[Task requirements]: Output, word for word, the lines of this listing that fall between the line with "String c' (canonical_loop" and the line with "(** ** [net/http]: headers, requests, responses", counting both of those lines, and no others.

══════════════════════════════

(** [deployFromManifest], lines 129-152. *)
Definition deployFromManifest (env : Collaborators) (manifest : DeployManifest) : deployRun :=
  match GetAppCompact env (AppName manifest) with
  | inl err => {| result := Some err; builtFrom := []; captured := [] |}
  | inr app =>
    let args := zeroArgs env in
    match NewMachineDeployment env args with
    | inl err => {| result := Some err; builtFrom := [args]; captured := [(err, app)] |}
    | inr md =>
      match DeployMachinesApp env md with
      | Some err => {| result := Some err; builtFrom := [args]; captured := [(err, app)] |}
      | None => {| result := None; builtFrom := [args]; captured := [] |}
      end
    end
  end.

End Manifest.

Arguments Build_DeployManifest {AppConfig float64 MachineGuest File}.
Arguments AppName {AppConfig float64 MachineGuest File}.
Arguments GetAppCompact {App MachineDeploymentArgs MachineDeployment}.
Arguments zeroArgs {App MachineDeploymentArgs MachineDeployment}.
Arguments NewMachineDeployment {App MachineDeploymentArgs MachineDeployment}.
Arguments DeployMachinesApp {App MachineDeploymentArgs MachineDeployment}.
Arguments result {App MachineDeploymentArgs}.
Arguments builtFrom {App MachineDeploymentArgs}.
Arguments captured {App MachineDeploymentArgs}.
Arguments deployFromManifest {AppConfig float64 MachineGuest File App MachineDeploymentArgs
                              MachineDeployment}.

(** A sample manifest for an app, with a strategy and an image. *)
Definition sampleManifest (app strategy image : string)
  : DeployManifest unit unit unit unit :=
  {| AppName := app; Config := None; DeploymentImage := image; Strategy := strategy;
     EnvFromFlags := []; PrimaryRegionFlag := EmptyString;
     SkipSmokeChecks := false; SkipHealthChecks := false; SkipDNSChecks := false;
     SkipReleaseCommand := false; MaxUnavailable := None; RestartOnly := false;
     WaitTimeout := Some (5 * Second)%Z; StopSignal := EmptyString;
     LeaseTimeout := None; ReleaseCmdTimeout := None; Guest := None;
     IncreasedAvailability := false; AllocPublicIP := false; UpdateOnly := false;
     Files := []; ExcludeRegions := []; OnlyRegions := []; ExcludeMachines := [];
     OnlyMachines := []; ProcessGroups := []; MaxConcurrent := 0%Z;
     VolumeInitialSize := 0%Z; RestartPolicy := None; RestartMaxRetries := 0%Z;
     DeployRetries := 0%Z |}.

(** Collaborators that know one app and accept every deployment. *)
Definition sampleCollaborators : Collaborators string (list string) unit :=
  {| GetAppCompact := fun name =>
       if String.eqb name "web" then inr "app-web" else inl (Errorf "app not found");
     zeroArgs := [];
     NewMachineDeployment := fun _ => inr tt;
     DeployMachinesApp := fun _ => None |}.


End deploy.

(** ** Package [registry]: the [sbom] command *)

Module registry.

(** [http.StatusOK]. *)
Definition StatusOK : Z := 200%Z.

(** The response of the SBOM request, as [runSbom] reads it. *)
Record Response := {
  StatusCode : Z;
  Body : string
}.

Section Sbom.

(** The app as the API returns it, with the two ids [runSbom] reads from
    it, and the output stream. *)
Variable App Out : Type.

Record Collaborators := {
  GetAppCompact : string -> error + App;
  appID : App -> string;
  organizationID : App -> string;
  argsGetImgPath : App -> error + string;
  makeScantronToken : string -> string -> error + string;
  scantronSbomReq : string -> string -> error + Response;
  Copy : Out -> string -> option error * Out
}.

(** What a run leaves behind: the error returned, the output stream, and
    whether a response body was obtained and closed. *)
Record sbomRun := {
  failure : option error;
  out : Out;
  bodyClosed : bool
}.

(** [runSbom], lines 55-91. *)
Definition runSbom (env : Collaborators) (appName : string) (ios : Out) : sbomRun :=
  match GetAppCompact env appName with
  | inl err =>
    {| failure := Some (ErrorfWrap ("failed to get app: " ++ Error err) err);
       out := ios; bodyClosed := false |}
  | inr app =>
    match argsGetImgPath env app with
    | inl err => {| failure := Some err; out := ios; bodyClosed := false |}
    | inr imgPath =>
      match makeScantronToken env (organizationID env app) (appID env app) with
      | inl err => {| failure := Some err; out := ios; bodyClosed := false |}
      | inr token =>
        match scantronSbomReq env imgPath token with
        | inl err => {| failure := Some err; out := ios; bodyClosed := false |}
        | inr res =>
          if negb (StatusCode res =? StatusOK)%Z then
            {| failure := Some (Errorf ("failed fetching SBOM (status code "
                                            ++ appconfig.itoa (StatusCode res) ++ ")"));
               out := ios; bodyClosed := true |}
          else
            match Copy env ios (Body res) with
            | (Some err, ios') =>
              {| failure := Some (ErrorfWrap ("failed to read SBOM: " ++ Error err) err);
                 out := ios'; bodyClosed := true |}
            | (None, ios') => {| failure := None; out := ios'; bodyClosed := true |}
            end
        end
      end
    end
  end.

══════════════════════════════

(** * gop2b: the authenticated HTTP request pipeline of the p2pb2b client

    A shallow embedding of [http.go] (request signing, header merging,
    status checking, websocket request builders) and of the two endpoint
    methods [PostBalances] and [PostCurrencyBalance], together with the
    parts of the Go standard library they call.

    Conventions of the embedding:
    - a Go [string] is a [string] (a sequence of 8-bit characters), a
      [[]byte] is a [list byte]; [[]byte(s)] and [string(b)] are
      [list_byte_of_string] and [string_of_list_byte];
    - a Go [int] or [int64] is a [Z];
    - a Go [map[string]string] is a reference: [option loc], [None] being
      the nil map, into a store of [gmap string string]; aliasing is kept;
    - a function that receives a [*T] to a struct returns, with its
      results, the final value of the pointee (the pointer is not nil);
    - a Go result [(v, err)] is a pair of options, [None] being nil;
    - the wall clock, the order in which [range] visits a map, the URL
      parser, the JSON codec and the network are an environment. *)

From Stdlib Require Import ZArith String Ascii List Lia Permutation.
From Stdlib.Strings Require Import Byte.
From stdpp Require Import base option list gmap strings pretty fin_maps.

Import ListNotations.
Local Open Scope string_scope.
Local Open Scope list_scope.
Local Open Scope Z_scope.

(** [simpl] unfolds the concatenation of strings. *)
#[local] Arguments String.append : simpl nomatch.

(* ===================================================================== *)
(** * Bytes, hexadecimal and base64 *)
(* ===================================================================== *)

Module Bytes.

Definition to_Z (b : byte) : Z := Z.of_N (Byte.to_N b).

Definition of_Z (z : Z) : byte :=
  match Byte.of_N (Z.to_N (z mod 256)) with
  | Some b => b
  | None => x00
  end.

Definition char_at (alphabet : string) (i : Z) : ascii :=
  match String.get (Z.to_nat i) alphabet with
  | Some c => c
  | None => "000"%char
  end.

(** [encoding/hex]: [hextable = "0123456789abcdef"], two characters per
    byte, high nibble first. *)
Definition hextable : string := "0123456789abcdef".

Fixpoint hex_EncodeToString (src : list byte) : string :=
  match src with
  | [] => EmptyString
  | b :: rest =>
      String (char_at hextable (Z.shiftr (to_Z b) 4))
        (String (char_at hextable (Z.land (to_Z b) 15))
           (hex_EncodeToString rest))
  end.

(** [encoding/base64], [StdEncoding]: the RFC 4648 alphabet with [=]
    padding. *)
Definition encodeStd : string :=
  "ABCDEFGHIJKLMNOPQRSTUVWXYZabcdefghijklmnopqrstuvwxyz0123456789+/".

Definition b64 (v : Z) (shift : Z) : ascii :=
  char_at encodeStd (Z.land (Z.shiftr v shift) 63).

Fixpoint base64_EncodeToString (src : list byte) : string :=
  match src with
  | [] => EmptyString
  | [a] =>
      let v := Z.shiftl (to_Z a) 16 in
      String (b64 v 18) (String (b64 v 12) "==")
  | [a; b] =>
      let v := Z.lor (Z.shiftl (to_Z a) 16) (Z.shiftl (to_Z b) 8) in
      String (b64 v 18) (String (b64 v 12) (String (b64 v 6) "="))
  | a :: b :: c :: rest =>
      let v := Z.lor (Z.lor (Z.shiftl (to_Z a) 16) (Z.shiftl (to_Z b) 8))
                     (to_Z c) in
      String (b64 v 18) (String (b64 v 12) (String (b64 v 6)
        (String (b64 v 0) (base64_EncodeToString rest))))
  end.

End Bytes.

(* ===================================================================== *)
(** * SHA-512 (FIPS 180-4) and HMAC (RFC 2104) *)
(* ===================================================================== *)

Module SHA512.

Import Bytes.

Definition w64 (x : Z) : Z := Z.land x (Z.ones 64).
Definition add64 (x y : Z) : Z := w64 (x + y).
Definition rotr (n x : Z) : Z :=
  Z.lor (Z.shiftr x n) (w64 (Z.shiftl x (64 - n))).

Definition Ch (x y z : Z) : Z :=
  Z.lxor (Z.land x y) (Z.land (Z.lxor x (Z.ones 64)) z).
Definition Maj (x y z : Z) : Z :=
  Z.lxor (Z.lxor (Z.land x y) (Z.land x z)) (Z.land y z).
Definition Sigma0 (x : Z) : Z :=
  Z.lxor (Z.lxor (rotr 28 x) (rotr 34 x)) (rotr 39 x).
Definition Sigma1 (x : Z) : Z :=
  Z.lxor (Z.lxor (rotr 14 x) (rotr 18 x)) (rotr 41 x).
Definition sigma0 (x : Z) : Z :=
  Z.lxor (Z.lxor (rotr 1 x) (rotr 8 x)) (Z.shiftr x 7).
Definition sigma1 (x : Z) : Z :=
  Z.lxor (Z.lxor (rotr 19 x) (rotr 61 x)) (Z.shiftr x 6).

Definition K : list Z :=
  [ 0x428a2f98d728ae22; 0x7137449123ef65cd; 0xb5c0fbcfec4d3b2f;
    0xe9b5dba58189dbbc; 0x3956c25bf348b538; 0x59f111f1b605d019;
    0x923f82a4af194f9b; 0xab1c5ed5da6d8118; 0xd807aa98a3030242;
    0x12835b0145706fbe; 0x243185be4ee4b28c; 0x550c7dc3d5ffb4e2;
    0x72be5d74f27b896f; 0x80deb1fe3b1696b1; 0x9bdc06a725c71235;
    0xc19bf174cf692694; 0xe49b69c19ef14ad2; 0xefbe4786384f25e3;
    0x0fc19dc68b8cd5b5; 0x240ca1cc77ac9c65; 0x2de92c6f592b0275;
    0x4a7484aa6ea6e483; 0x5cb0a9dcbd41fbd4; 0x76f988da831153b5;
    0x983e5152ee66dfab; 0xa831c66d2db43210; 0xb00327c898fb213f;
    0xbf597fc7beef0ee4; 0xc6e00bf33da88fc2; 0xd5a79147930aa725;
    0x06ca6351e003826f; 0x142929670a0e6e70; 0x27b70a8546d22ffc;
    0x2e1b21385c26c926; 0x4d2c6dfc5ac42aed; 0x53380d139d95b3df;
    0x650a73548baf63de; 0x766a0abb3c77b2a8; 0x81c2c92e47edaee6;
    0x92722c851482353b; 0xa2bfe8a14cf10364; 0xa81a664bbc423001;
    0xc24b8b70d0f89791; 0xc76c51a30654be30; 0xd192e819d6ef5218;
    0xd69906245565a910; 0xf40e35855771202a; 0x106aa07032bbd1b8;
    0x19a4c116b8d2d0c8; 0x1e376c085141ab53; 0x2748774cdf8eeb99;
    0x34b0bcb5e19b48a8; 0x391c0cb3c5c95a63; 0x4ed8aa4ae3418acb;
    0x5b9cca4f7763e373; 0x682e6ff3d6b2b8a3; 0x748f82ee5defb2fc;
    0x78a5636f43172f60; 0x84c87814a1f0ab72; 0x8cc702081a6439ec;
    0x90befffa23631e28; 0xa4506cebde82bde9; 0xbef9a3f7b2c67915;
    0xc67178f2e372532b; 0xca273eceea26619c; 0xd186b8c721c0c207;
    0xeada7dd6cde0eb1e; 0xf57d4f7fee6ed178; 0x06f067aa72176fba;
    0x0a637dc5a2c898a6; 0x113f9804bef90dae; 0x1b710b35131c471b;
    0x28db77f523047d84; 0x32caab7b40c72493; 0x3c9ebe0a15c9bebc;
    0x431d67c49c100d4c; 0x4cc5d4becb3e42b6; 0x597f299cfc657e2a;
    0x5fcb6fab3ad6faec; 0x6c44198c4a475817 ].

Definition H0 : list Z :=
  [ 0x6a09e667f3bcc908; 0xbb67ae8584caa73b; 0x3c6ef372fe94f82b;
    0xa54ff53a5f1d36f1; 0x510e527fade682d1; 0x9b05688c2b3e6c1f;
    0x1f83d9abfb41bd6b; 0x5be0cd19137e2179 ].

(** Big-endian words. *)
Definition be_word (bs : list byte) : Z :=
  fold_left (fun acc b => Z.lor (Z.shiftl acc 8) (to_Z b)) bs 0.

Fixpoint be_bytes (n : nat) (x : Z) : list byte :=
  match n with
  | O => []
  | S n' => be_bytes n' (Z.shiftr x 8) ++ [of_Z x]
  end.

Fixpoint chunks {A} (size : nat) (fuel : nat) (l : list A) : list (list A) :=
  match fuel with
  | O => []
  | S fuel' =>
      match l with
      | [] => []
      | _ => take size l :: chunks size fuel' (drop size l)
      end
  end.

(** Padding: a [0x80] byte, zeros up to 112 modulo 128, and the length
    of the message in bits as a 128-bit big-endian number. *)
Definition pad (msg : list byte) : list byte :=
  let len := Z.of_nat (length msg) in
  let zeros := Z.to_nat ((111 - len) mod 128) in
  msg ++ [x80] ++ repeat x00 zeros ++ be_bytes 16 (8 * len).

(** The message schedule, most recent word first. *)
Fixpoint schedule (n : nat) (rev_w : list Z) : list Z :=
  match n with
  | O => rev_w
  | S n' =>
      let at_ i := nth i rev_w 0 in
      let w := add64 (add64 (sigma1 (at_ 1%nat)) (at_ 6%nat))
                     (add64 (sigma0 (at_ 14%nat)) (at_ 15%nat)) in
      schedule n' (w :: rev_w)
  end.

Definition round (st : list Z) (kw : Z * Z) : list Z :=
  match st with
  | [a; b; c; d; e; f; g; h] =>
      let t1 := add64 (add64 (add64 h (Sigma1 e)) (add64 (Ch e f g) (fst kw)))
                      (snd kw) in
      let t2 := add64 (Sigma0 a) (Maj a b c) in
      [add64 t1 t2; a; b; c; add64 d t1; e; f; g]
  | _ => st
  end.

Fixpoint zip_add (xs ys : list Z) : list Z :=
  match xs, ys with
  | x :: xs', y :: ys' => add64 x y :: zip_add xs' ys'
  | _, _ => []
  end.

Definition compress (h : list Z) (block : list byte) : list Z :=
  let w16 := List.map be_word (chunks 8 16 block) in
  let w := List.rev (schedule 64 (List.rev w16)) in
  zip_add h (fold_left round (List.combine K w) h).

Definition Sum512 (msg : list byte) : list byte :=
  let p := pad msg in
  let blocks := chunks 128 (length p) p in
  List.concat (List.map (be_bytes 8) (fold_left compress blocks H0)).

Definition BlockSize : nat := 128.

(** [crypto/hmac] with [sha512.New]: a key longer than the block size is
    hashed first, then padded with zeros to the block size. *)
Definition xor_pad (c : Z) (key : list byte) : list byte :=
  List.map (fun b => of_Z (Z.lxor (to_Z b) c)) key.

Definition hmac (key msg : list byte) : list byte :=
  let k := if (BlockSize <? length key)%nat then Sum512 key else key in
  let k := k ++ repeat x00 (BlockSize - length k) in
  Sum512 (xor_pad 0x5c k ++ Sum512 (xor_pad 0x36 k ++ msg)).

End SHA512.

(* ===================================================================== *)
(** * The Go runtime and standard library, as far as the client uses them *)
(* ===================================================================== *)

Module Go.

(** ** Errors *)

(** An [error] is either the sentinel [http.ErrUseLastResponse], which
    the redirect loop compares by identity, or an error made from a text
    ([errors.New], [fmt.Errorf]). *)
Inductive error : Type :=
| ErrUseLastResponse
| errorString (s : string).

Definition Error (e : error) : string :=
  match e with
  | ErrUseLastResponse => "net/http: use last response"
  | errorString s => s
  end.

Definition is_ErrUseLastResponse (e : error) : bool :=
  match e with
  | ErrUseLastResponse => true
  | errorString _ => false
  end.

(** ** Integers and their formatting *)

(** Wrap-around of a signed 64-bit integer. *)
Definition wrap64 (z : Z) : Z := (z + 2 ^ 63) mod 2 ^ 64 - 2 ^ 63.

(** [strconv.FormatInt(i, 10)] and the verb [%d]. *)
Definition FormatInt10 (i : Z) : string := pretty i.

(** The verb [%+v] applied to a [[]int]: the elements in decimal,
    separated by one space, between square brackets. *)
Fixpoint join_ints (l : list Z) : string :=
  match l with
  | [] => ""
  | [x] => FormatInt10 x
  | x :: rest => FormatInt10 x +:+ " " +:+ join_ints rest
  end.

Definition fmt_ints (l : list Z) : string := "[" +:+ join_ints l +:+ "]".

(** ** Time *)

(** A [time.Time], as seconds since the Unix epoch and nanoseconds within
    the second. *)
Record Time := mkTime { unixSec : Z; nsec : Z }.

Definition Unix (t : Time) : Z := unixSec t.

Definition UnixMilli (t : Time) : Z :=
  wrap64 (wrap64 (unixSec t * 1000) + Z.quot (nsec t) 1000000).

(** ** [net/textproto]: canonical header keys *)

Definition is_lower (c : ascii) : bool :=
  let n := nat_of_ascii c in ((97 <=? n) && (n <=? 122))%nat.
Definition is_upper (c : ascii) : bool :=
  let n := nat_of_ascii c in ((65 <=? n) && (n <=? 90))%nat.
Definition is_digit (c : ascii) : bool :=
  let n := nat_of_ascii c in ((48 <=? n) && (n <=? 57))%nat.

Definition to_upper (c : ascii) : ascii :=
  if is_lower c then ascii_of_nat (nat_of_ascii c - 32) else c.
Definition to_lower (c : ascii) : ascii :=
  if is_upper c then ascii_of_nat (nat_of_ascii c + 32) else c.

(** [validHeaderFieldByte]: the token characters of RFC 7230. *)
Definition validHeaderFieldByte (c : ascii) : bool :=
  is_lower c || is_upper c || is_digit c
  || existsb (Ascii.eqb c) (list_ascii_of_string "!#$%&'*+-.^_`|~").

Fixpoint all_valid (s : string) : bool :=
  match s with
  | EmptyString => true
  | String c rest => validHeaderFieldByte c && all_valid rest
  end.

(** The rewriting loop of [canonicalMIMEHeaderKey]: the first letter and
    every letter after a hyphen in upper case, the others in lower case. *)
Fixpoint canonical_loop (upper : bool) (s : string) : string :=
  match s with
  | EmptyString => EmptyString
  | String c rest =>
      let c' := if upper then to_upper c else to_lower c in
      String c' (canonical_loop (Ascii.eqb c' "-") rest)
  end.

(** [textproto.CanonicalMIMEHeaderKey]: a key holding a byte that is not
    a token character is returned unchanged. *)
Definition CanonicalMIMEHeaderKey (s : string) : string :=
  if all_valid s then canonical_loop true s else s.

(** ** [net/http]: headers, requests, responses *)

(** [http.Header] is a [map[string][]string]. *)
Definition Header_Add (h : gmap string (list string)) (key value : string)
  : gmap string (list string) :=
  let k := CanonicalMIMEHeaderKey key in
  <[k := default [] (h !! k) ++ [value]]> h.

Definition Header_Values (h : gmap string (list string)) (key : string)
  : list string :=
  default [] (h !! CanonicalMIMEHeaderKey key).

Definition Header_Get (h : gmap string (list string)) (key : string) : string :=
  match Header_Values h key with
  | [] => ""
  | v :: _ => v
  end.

══════════════════════════════

[Exercise result]:
      String c' (canonical_loop (Ascii.eqb c' "-") rest)
  end.

(** [textproto.CanonicalMIMEHeaderKey]: a key holding a byte that is not
    a token character is returned unchanged. *)
Definition CanonicalMIMEHeaderKey (s : string) : string :=
  if all_valid s then canonical_loop true s else s.

(** ** [net/http]: headers, requests, responses *)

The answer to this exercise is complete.